The Christmas tree stands quietly in the corner, its little lights pushing back the darkness, a silent memorial to a not-quite-silent night. The father was afraid, the mother in great pain, and the baby probably howled as babies do. They made sounds of distress and confusion, though we sing of comfort and joy.
This is the shock of Christmas, which remains a comfort and a scandal 2,000 years later.
It is shocking because, according to the story, this baby had a choice – to lay himself in Joseph’s hard hands, to plant himself the smallest seed in Mary’s womb, to burst frail and naked into a cold dark world.
Might God come gently? Allow himself to be overlooked and rejected because he so loves the world? Many hope not, for a loving God is still God, and no God is wanted here. They are done with Jesus as almighty Rome was done with Jesus. But Rome is long gone, and Jesus remains.
The light of Christmas is still pushing back the darkness, even here in America, where darkness grows.
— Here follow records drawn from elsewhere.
(* ===== verification/ToolRegistry.v ===== *)
(** The tool registry (tools/tool_registry.py, [ToolRegistry]): registration,
    discovery of plugins with their manifest, compatibility, capability and
    signature checks, and the discovery report. *)

From stdpp Require Import prelude strings list.
From Stdlib Require Import Lia ZArith Ascii.
From S2P Require Import Prelude PyStr PyVal Effects PermissionManager PluginPolicy.

Module ToolRegistry.
Import PluginPolicy.

(** A handler is a function of the process, named here, or the closure
    [_sandbox_proxy_handler]. *)
Inductive handler : Type :=
  | InProcess (id : string)
  | SandboxProxy.

Record ToolDefinition : Type := Tool {
  t_name : string;
  t_description : string;
  t_input_schema : pydict;
  t_handler : handler;
  t_source : string;
  t_risk_level : string;
  t_approval_mode : string;
  t_approval_predicate : option (pydict -> res pyval);
  t_isolation : string;
  t_execution_target : option pydict }.

Record plugin_event : Type := Event {
  ev_plugin : string;
  ev_status : string;
  ev_reason : string;
  ev_signature_state : string;
  ev_compat_state : string;
  ev_compat_reason : string;
  ev_capability_state : string;
  ev_capability_reason : string }.

Record registry : Type := Registry {
  tools : dict ToolDefinition;
  plugin_signing_key : option string;
  plugin_signing_mode : string;
  plugin_runtime_mode : string;
  plugin_events : list plugin_event }.

Definition init (signing_key : option string) (signing_mode runtime_mode : string) : registry :=
  let mode := lower (strip (str_or signing_mode "warn")) in
  let runtime := lower (strip (str_or runtime_mode "sandboxed")) in
  Registry [] (str_or_none (strip (opt_str signing_key)))
    (if str_in mode ["off"; "warn"; "strict"] then mode else "warn")
    (if str_in runtime ["sandboxed"; "legacy"] then runtime else "sandboxed") [].

Definition set_tool (t : ToolDefinition) : M registry unit :=
  modify (fun r => Registry (d_set (t_name t) t (tools r)) (plugin_signing_key r) (plugin_signing_mode r)
                     (plugin_runtime_mode r) (plugin_events r)).

(** The tool [register] stores for its arguments: a builtin tool gets a
    default execution target *)
Definition completed_tool (t : ToolDefinition) : ToolDefinition :=
  let execution_target :=
    match t_execution_target t with
    | None =>
        if String.eqb (t_source t) "builtin"
        then Some [("kind", PStr "builtin"); ("name", PStr (t_name t))]
        else None
    | Some d => Some d
    end in
  Tool (t_name t) (t_description t) (t_input_schema t) (t_handler t) (t_source t) (t_risk_level t)
    (t_approval_mode t) (t_approval_predicate t) (t_isolation t) execution_target.

(** [register], its arguments as a tool definition *)
Definition register (t : ToolDefinition) : M registry unit := set_tool (completed_tool t).

Definition get_tool (name : string) (r : registry) : option ToolDefinition := d_get name (tools r).
Definition list_tools (r : registry) : list ToolDefinition := d_values (tools r).
Definition names (r : registry) : list string := sort_strings (d_keys (tools r)).

(** [openai_schemas]; an empty selection selects everything *)
Definition openai_schemas (selected : option (list string)) (r : registry) : list pydict :=
  let selected_set := match selected with Some (x :: l) => x :: l | _ => d_keys (tools r) end in
  map (fun t => [("type", PStr "function");
                 ("function", PDict [("name", PStr (t_name t)); ("description", PStr (t_description t));
                                     ("parameters", PDict (t_input_schema t))])])
    (List.filter (fun t => str_in (t_name t) selected_set) (d_values (tools r))).

(** ** Plugins *)

(** What loading [tool.py] into the process leads to: an exception, a module
    without an entry point, or calls of [register] and possibly an exception
    after them. *)
Inductive legacy_module : Type :=
  | LoadFails (e : exn)
  | NoEntryPoint
  | Registers (calls : list ToolDefinition) (fault : option exn).

(** An entry of the plugins directory: the manifest file is absent, cannot be
    read as JSON, or holds a value. *)
Record plugin_dir : Type := PluginDir {
  pd_name : string;
  pd_is_dir : bool;
  pd_manifest : option (res pyval);
  pd_tool_is_file : bool;
  pd_resolved : string;
  pd_tool_path : string;
  pd_module : pydict -> legacy_module }.

Definition ascii_only (s : string) : bool := all_chars (in_range 0 127) s.

(** [hmac.compare_digest] on strings *)
Definition compare_digest (a b : string) : res bool :=
  if ascii_only a && ascii_only b then Ok (String.eqb a b)
  else Err (TypeError "comparing strings with non-ASCII characters is not supported").

(** The manifest without its signature, as it is signed. *)
Definition canonical (manifest : pydict) : string :=
  PermissionManager.json_dumps (PDict (List.filter (fun kv => negb (String.eqb (fst kv) "signature")) manifest)).

Section env.
(** [hmac.new(key.encode("utf-8"), text.encode("utf-8"), hashlib.sha256).hexdigest()] *)
Context (hmac_sha256 : string -> string -> string).

(** [_record_plugin_event] *)
Definition record_plugin_event (e : plugin_event) : M registry unit :=
  modify (fun r => Registry (tools r) (plugin_signing_key r) (plugin_signing_mode r)
                     (plugin_runtime_mode r) (plugin_events r ++ [e])).

(** [_verify_manifest_signature] *)
Definition verify_manifest_signature (r : registry) (manifest : pydict) : res (bool * string * string) :=
  let signature := match get "signature" manifest with
                   | PStr s => if is_empty (strip s) then None else Some s
                   | _ => None
                   end in
  let mode := plugin_signing_mode r in
  if String.eqb mode "off" then Ok (true, "disabled", "signature_check_disabled")
  else match plugin_signing_key r with
  | None =>
      if String.eqb mode "strict" then Ok (false, "unverifiable_no_key", "strict_mode_requires_signing_key")
      else match signature with
      | Some _ => Ok (true, "warn_unverified_no_key", "signature_present_but_no_verification_key")
      | None => Ok (true, "warn_missing_no_key", "signature_missing_but_allowed_in_warn_mode")
      end
  | Some key =>
      match signature with
      | None =>
          if String.eqb mode "strict" then Ok (false, "missing", "signature_missing")
          else Ok (true, "warn_missing", "signature_missing_but_allowed_in_warn_mode")
      | Some s =>
          let expected := hmac_sha256 key (canonical manifest) in
          res_bind (compare_digest (lower (strip s)) expected) (fun same =>
            if negb same then
              if String.eqb mode "strict" then Ok (false, "invalid", "signature_invalid")
              else Ok (true, "warn_invalid", "signature_invalid_but_allowed_in_warn_mode")
            else Ok (true, "verified", "signature_verified"))
      end
  end.

(** [str(value or default).strip() or default] *)
Definition text_or (default : string) (v : pyval) : string :=
  str_or (strip (py_str (py_or v (PStr default)))) default.

(** [_register_sandboxed_plugin] *)
Definition register_sandboxed_plugin (d : plugin_dir) (manifest : pydict) (caps : list string) :
    M registry unit :=
  match get "tool" manifest with
  | PDict descriptor =>
      let tool_name := norm (py_or (get "name" descriptor) (get "name" manifest)) in
      let description := norm (get "description" descriptor) in
      raise_if (is_empty tool_name) (RuntimeError "Sandboxed plugin tool.name is required") ;;;
      raise_if (is_empty description) (RuntimeError "Sandboxed plugin tool.description is required") ;;;
      match get "input_schema" descriptor with
      | PDict input_schema =>
          let entrypoint := text_or "execute" (get "entrypoint" descriptor) in
          let risk_level := norm_lower_or "medium" (get "risk_level" descriptor) in
          let approval_mode := norm_lower_or "required" (get "approval_mode" descriptor) in
          let isolation := text_or "sandboxed_plugin" (get "isolation" descriptor) in
          raise_if (negb (pd_tool_is_file d)) (RuntimeError "Sandboxed plugin tool.py is missing") ;;;
          let given := visible_words (map PStr caps) in
          let normalized_capabilities :=
            match given with
            | [] => match get "capabilities" manifest with PList raw => visible_words raw | _ => [] end
            | _ => given
            end in
          raise_if (match normalized_capabilities with [] => true | _ => false end)
            (RuntimeError "Sandboxed plugin capabilities are invalid") ;;;
          register (Tool tool_name description input_schema SandboxProxy ("plugin:" +:+ pd_name d) risk_level
                      approval_mode None isolation
                      (Some [("kind", PStr "plugin");
                             ("plugin_name", PStr (pd_name d));
                             ("plugin_dir", PStr (pd_resolved d));
                             ("tool_path", PStr (pd_tool_path d));
                             ("entrypoint", PStr entrypoint);
                             ("capabilities", PList (map PStr (sorted_set normalized_capabilities)))]))
      | _ => raise (RuntimeError "Sandboxed plugin tool.input_schema must be an object")
      end
  | _ => raise (RuntimeError "Sandboxed plugin manifest must include object field 'tool'")
  end.

(** The legacy path: the module's own [register] runs in the process. *)
Definition run_module (m : legacy_module) : M registry unit :=
  match m with
  | LoadFails _ => ret tt
  | NoEntryPoint => raise (RuntimeError "Plugin must expose register(registry, manifest)")
  | Registers calls fault =>
      for_each calls register ;;;
      match fault with Some e => raise e | None => ret tt end
  end.

(** The outcome of registering, recorded as the last event of the plugin. *)
Definition loaded_event (name signature_state compat_reason capability_reason : string) : plugin_event :=
  Event name "loaded" "ok" signature_state "compatible" compat_reason "valid" capability_reason.
Definition failed_event (name reason signature_state compat_reason capability_reason : string) : plugin_event :=
  Event name "failed" reason signature_state "compatible" compat_reason "valid" capability_reason.

Definition load_plugin (d : plugin_dir) (manifest : pydict) (compat : PluginCompatValidation)
    (capability : PluginCapabilityValidation) (signature_state : string) : M registry unit :=
  let loaded := record_plugin_event
    (loaded_event (pd_name d) signature_state (compat_reason compat) (cap_reason capability)) in
  let failed reason := record_plugin_event
    (failed_event (pd_name d) reason signature_state (compat_reason compat) (cap_reason capability)) in
  let* runtime := gets plugin_runtime_mode in
  if String.eqb runtime "sandboxed" then
    try_except (register_sandboxed_plugin d manifest (capabilities capability) ;;; loaded)
      (fun exc => failed ("register_failed:" +:+ exn_str exc))
  else match pd_module d manifest with
  | LoadFails exc => failed ("load_failed:" +:+ exn_str exc)
  | m => try_except (run_module m ;;; loaded) (fun exc => failed ("register_failed:" +:+ exn_str exc))
  end.

(** One turn of the loop of [discover_plugins] *)
Definition discover_plugin (d : plugin_dir) : M registry unit :=
  if negb (pd_is_dir d) then ret tt
  else match pd_manifest d with
  | None => ret tt
  | Some content =>
      if negb (pd_tool_is_file d) then ret tt
      else match content with
      | Err exc =>
          let reason := "manifest_invalid:" +:+ exn_str exc in
          record_plugin_event (Event (pd_name d) "skipped" reason "manifest_invalid" "manifest_invalid" reason
                                 "manifest_invalid" reason)
      | Ok (PDict manifest) =>
          let* runtime := gets plugin_runtime_mode in
          let compat := validate_plugin_manifest_compat manifest runtime in
          if negb (compat_ok compat) then
            record_plugin_event (Event (pd_name d) "blocked" ("compat_incompatible:" +:+ compat_reason compat)
                                   "not_checked" "incompatible" (compat_reason compat) "not_checked"
                                   "compatibility_failed_before_capability_checks")
          else
            let capability := validate_plugin_manifest_capabilities manifest in
            if negb (cap_ok capability) then
              record_plugin_event (Event (pd_name d) "blocked"
                                     ("capability_incompatible:" +:+ cap_reason capability) "not_checked"
                                     "compatible" (compat_reason compat) "incompatible" (cap_reason capability))
            else
              let* r := gets (fun r => r) in
              let* verdict := lift (verify_manifest_signature r manifest) in
              let '(allowed, signature_state, reason) := verdict in
              if negb allowed then
                record_plugin_event (Event (pd_name d) "blocked" reason signature_state "compatible"
                                       (compat_reason compat) "valid" (cap_reason capability))
              else load_plugin d manifest compat capability signature_state
      | Ok _ =>
          record_plugin_event (Event (pd_name d) "skipped" "manifest_must_be_object" "manifest_invalid"
                                 "manifest_invalid" "manifest_must_be_object" "manifest_invalid"
                                 "manifest_must_be_object")
      end
  end.

(** [discover_plugins]; the directory may not exist *)
Definition discover_plugins (plugins_dir : option (list plugin_dir)) : M registry unit :=
  modify (fun r => Registry (tools r) (plugin_signing_key r) (plugin_signing_mode r) (plugin_runtime_mode r) []) ;;;
  match plugins_dir with
  | None => ret tt
  | Some entries => for_each (sort_by (fun a b => String.leb (pd_name a) (pd_name b)) entries) discover_plugin
  end.
End env.

(** ** [plugin_discovery_report] *)

(** [counts[k] += 1] for a key that is present *)
Definition count_one (k : string) (counts : dict Z) : dict Z :=
  match d_get k counts with Some n => d_set k (n + 1) counts | None => counts end.
Definition count_or_unknown (k : string) (counts : dict Z) : dict Z :=
  if d_mem k counts then count_one k counts else count_one "unknown" counts.

Definition state_word (s : string) : string := lower (strip s).

Record report : Type := Report {
  rp_signing_mode : string;
  rp_runtime_mode : string;
  rp_signing_key_configured : bool;
  rp_compat_contract : pydict;
  rp_capability_policy : pydict;
  rp_events : list plugin_event;
  rp_summary : dict Z;
  rp_compat_summary : dict Z;
  rp_capability_summary : dict Z }.

Definition plugin_discovery_report (limit : Z) (r : registry) : report :=
  let rows := take (Z.to_nat (Z.max 0 limit)) (plugin_events r) in
  let summary := foldl (fun c e => count_one (state_word (ev_status e)) c)
    [("loaded", 0); ("blocked", 0); ("failed", 0); ("skipped", 0)] rows in
  let compat_summary := foldl (fun c e => count_or_unknown (state_word (ev_compat_state e)) c)
    [("compatible", 0); ("incompatible", 0); ("manifest_invalid", 0); ("unknown", 0)] rows in
  let capability_summary := foldl (fun c e => count_or_unknown (state_word (ev_capability_state e)) c)
    [("valid", 0); ("incompatible", 0); ("not_checked", 0); ("manifest_invalid", 0); ("unknown", 0)] rows in
  Report (plugin_signing_mode r) (plugin_runtime_mode r)
    (match plugin_signing_key r with Some _ => true | None => false end)
    plugin_compat_contract_snapshot plugin_capability_policy_snapshot rows summary compat_summary
    capability_summary.

End ToolRegistry.
Lemma load_plugin_grows r0 dirs d manifest st :
  d ∈ dirs -> manifest_cleared r0 d manifest ->
  preserves (grows r0 dirs)
    (load_plugin d manifest (validate_plugin_manifest_compat manifest (plugin_runtime_mode r0))
       (validate_plugin_manifest_capabilities manifest) st).
Proof.
  intros Hd Hm r Hr. unfold load_plugin, bind at 1, gets.
  assert (plugin_runtime_mode r = plugin_runtime_mode r0) as Emode by (destruct Hr as [Hc _]; unfold config in Hc; congruence).
  rewrite Emode. revert r Hr Emode.
  destruct (String.eqb_spec (plugin_runtime_mode r0) "sandboxed") as [Es|Es]; intros r Hr _.
  - eapply preserves_try; [|intros; apply record_event_grows | exact Hr].
    apply preserves_bind; [by apply register_sandboxed_grows | intros; apply record_event_grows].
  - assert (forall calls fault t, pd_module d manifest = Registers calls fault -> t ∈ calls -> preserves (grows r0 dirs) (register t)) as Hreg.
    { intros calls fault t Em Ht. eapply set_tool_grows; [exact Hd|]. exists manifest. split; [done|].
      rewrite (proj2 (String.eqb_neq _ _) Es). by exists calls, fault, t. }
    destruct (pd_module d manifest) as [| |calls fault]; [by apply record_event_grows| |];
      (eapply preserves_try; [|intros; apply record_event_grows | exact Hr]);
      (apply preserves_bind; [|intros; apply record_event_grows]); cbn [run_module].
    + apply preserves_raise.
    + apply preserves_bind; [apply triple_for_each; intros t Ht; by eapply Hreg|]. intros _. preserve.
Qed.
(** C9. What the isolation policy lets through: an allowed call is of a tool
    that is not blocked and whose risk tier is admitted by the profile or by
    the allow list; a plugin tool declares only supported and allowed
    capabilities; none of the texts nested in the arguments contains an unsafe
    deserialization pattern, or, when there are more than 200 of them, none of
    200 of them does (a text being read up to the scan's length);
    [python_exec] stays within its limits and [filesystem] writes only where
    writing is enabled; and a high-risk call, or one of a tool whose approval
    is required, asks for approval. *)
Theorem isolation_allows_cleared p t arguments :
  allow (evaluate p t arguments) = true ->
  cleared p t arguments
  /\ (high_or_critical (normalize_risk t) = true \/ t_approval_mode t = "required" ->
        requires_approval (evaluate p t arguments) = true).
Proof.
  intros H. split; [|by apply allowed_needs_approval]. unfold evaluate in H.
  destruct (refusal p t arguments) as [b|why] eqn:E; [|done]. by apply refusal_none in E as [Hc _].
Qed.

(** ** The published table *)

(** A tool that no rule besides the tiers speaks about. *)
Record plain (p : policy) (t : ToolDefinition) (arguments : pydict) : Prop := {
  pl_unblocked : t_name t ∉ blocked_tools p;
  pl_local : from_plugin t = false;
  pl_mode : t_approval_mode t = "none";
  pl_name : is_tool t "python_exec" = false /\ is_tool t "filesystem" = false;
  pl_safe : unsafe_deserialization_match arguments = None }.

Definition tier (p : policy) (t : ToolDefinition) : option string :=
  d_get (normalize_risk t) TIER_RULES ≫= d_get (profile p).
(** ** The theorems *)

(** C4. A tool handler runs only for a call that every gate let through: in any
    state the executor can reach, [execute] leaves the handlers alone and
    fails, or the tool is registered, the circuit breaker does not hold the
    action back, the autonomy policy and the isolation policy allow it, the
    budget accepted and recorded it, and the handler runs exactly once; where
    approval is needed, a prompt named by the call, which was approved,
    unexpired and for this tool, these arguments and this caller, is consumed
    by the call and marked so afterwards, and no other, or neither the mode nor
    the tool demands to wait. *)
Theorem handler_runs_only_if_cleared ops c u b key mode runtime br name args cl pid pids ac :
  let x := snd (run_history ops (started c u b key mode runtime br)) in
  let '(r, x') := exec name args cl pid pids ac x in
  (x_runs x' = x_runs x /\ is_ok r = false)
  \/ exists t es, trace x x' es [charge x t name cl] [run_of t args]
                  /\ cleared_call x x' t name args cl (call_ids pid pids) ac es.
Proof.
  intros x. destruct (reachable_explains ops c u b key mode runtime br) as (es & ch & Hx & _). fold x in Hx.
  pose proof (execute_effect name args cl pid pids ac x (explained_wf _ _ _ _ _ _ Hx)) as H.
  destruct (exec name args cl pid pids ac x) as [r x']. destruct H as (es' & _ & [[Ht Hr]|(t & Ht & Hc)]).
  - left. split; [by rewrite (tr_runs _ _ _ _ _ Ht), app_nil_r | by apply negb_true_iff].
  - right. by exists t, es'.
Qed.

(** C5. Every run of a gated tool is paid for by an approval of its own: over
    any history of calls, prompts, plugin discoveries and breaker changes, the
    handlers of high-risk tools and of tools whose approval is required ran at
    most as often as the operator approved a prompt, whatever the enforcement
    mode, the policies and the identifiers the callers sent. *)
Theorem gated_runs_within_approvals ops c u b key mode runtime br :
  let '(granted, x) := run_history ops (started c u b key mode runtime br) in
  (length (List.filter gated (x_runs x)) <= granted)%nat.
Proof.
  pose proof (reachable_explains ops c u b key mode runtime br) as (es & ch & Hx & Hn).
  destruct (run_history ops _) as [granted x]. cbn [fst snd] in *.
  etrans; [apply Hx|]. rewrite <- Hn. apply occurrences_length. intros k.
  destruct (ex_permissions _ _ _ _ _ _ Hx) as [pops Hp].
  pose proof (PermissionFacts.consumptions_approvals clock uuid sha256_hexdigest default_ttl_sec pops c u k) as H.
  rewrite Hp in H. simpl in H. unfold PermissionFacts.consumptions, PermissionFacts.approvals in H.
  assert (forall es, length (List.filter (String.eqb k) (consumed_ids es))
            = length (List.filter (fun e => match e with PermissionFacts.Consumed k' => String.eqb k' k | _ => false end) es)) as E1.
  { clear. unfold consumed_ids. induction es as [|[k'|k'|] es IH]; simpl; try done. rewrite (String.eqb_sym k' k). destruct (String.eqb k k'); [simpl; f_equal|]; exact IH. }
  assert (forall es, length (List.filter (String.eqb k) (approved_ids es))
            = length (List.filter (fun e => match e with PermissionFacts.Approved k' => String.eqb k' k | _ => false end) es)) as E2.
  { clear. unfold approved_ids. induction es as [|[k'|k'|] es IH]; simpl; try done. rewrite (String.eqb_sym k' k). destruct (String.eqb k k'); [simpl; f_equal|]; exact IH. }
  rewrite E1, E2. exact H.
Qed.
(* ===== verification/PyFloatOps.v ===== *)
(** Arithmetic on Python floats and the texts the code prints for them:
    [+], [-], [*], [/] on integers, [min], [round(x, n)], [f"{x:.2f}"] and
    [repr(x)].  Results are rounded to binary64 by the Standard Library's
    [SpecFloat]; the two zeros are one value. *)

From stdpp Require Import prelude strings list.
From Stdlib Require Import Lia ZArith Ascii SpecFloat.
From S2P Require Import Prelude PyStr PyVal PyFloat.

Definition to_spec (a : fvalue) : spec_float :=
  match a with
  | FFinite m e => binary_normalize 53 1024 m e false
  | FInfinite s => S754_infinity s
  | FNan => S754_nan
  end.

Definition f_add (a b : fvalue) : fvalue := of_spec (SFadd 53 1024 (to_spec a) (to_spec b)).
Definition f_sub (a b : fvalue) : fvalue := of_spec (SFsub 53 1024 (to_spec a) (to_spec b)).
Definition f_mul (a b : fvalue) : fvalue := of_spec (SFmul 53 1024 (to_spec a) (to_spec b)).
Definition f_div (a b : fvalue) : fvalue := of_spec (SFdiv 53 1024 (to_spec a) (to_spec b)).

(** [a / b] on integers with [b > 0], rounded once *)
Definition f_quot (a b : Z) : fvalue := of_spec (round_quot a b).
Definition f_int (z : Z) : fvalue := of_spec (round_int z).

(** [min(a, b)]: the first argument unless the second compares less. *)
Definition f_min (a b : fvalue) : fvalue := if f_lt b a then b else a.

(** [a / b] to the nearest integer, ties to even. *)
Definition div_half_even (a b : Z) : Z :=
  let q := a / b in
  let r := a mod b in
  if 2 * r <? b then q else if b <? 2 * r then q + 1 else if Z.even q then q else q + 1.

(** [m * 2 ^ e * 10 ^ n] to the nearest integer. *)
Definition scaled (m e n : Z) : Z :=
  let num := (if 0 <=? n then m * 10 ^ n else m) in
  let den := (if 0 <=? n then 1 else 10 ^ (- n)) in
  if 0 <=? e then div_half_even (num * 2 ^ e) den else div_half_even num (den * 2 ^ (- e)).

(** [round(x, n)] *)
Definition f_round (n : Z) (a : fvalue) : fvalue :=
  match a with
  | FFinite m e => of_spec (round_decimal (scaled m e n) (- n))
  | _ => a
  end.

(** The [w] low decimal digits of a number. *)
Fixpoint digits (w : nat) (z : Z) : string :=
  match w with
  | O => ""
  | S w' => digits w' (z / 10) +:+ String (ascii_of_N (48 + Z.to_N (z mod 10))) ""
  end.

(** [f"{x:.2f}"] *)
Definition format_2f (a : fvalue) : string :=
  match a with
  | FFinite m e =>
      let q := scaled (Z.abs m) e 2 in
      (if m <? 0 then "-" else "") +:+ str_of_Z (q / 100) +:+ "." +:+ digits 2 (q mod 100)
  | FInfinite negative => if negative then "-inf" else "inf"
  | FNan => "nan"
  end.

(** ** [repr(x)]: the shortest decimal that reads back as [x] *)

(** Does [num / den] reach [10 ^ k]? *)
Definition reaches (num den k : Z) : bool :=
  if 0 <=? k then den * 10 ^ k <=? num else den <=? num * 10 ^ (- k).

(** The [k] with [10 ^ (k - 1) <= num / den < 10 ^ k], from an estimate that
    is at most a few units away. *)
Fixpoint settle (fuel : nat) (num den k : Z) : Z :=
  match fuel with
  | O => k
  | S f => if reaches num den k then settle f num den (k + 1)
           else if reaches num den (k - 1) then k else settle f num den (k - 1)
  end.

Definition decimal_point (num den : Z) : Z :=
  settle 8 num den ((Z.log2 num - Z.log2 den) * 30103 / 100000).

Definition same_float (a b : fvalue) : bool := f_le a b && f_le b a.

(** The [n]-digit decimals next to [num / den] that read back as [x]; the
    nearer one. *)
Definition candidate (x : fvalue) (num den k : Z) (n : Z) : option Z :=
  let s := n - k in
  let a := if 0 <=? s then num * 10 ^ s else num in
  let b := if 0 <=? s then den else den * 10 ^ (- s) in
  let reads q := same_float (of_spec (round_decimal q (- s))) x in
  let lo := a / b in
  let near := div_half_even a b in
  let far := if near =? lo then lo + 1 else lo in
  if reads near then Some near else if reads far then Some far else None.

Fixpoint shortest (fuel : nat) (x : fvalue) (num den k n : Z) : Z * Z :=
  match candidate x num den k n with
  | Some q => (q, n)
  | None => match fuel with O => (0, n) | S f => shortest f x num den k (n + 1) end
  end.

Definition zeros (n : Z) : string := digits (Z.to_nat n) 0.

Definition exponent_text (e : Z) : string :=
  (if e <? 0 then "-" else "+") +:+
  (if Z.abs e <? 10 then "0" else "") +:+ str_of_Z (Z.abs e).

(** Digits [ds] with the point after [k] of them, as [repr] lays them out. *)
Definition layout (ds : string) (k : Z) : string :=
  let n := Z.of_nat (String.length ds) in
  if (-4 <? k) && (k <=? 16) then
    if k <=? 0 then "0." +:+ zeros (- k) +:+ ds
    else if n <=? k then ds +:+ zeros (k - n) +:+ ".0"
    else String.substring 0 (Z.to_nat k) ds +:+ "." +:+ String.substring (Z.to_nat k) (String.length ds) ds
  else
    String.substring 0 1 ds +:+ (if n =? 1 then "" else "." +:+ String.substring 1 (String.length ds) ds)
    +:+ "e" +:+ exponent_text (k - 1).

Definition float_repr (a : fvalue) : string :=
  match a with
  | FFinite 0 _ => "0.0"
  | FFinite m e =>
      let num := if 0 <=? e then Z.abs m * 2 ^ e else Z.abs m in
      let den := if 0 <=? e then 1 else 2 ^ (- e) in
      let k := decimal_point num den in
      let '(q, n) := shortest 16 (FFinite (Z.abs m) e) num den k 1 in
      (* a candidate that rounds up to the next power of ten *)
      let k := if 10 ^ n <=? q then k + 1 else k in
      let q := if 10 ^ n <=? q then q / 10 else q in
      (if m <? 0 then "-" else "") +:+ layout (str_of_Z q) k
  | FInfinite negative => if negative then "-inf" else "inf"
  | FNan => "nan"
  end.

(** A float object made by the code. *)
Definition mk_float (a : fvalue) : pyfloat := PyFloat a (float_repr a).
Definition PyF (a : fvalue) : pyval := PFloat (mk_float a).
Even to us, a child is born, and to us, a son is given, calling across the ages that God is with us in our distress and confusion, that he came gently to offer us comfort and joy.
Perhaps we will welcome the Christ-child this year, amazed by the love and humility of God. Perhaps we will turn away. But this much is certain. When America has returned to dust as Rome returned to dust, Jesus will remain.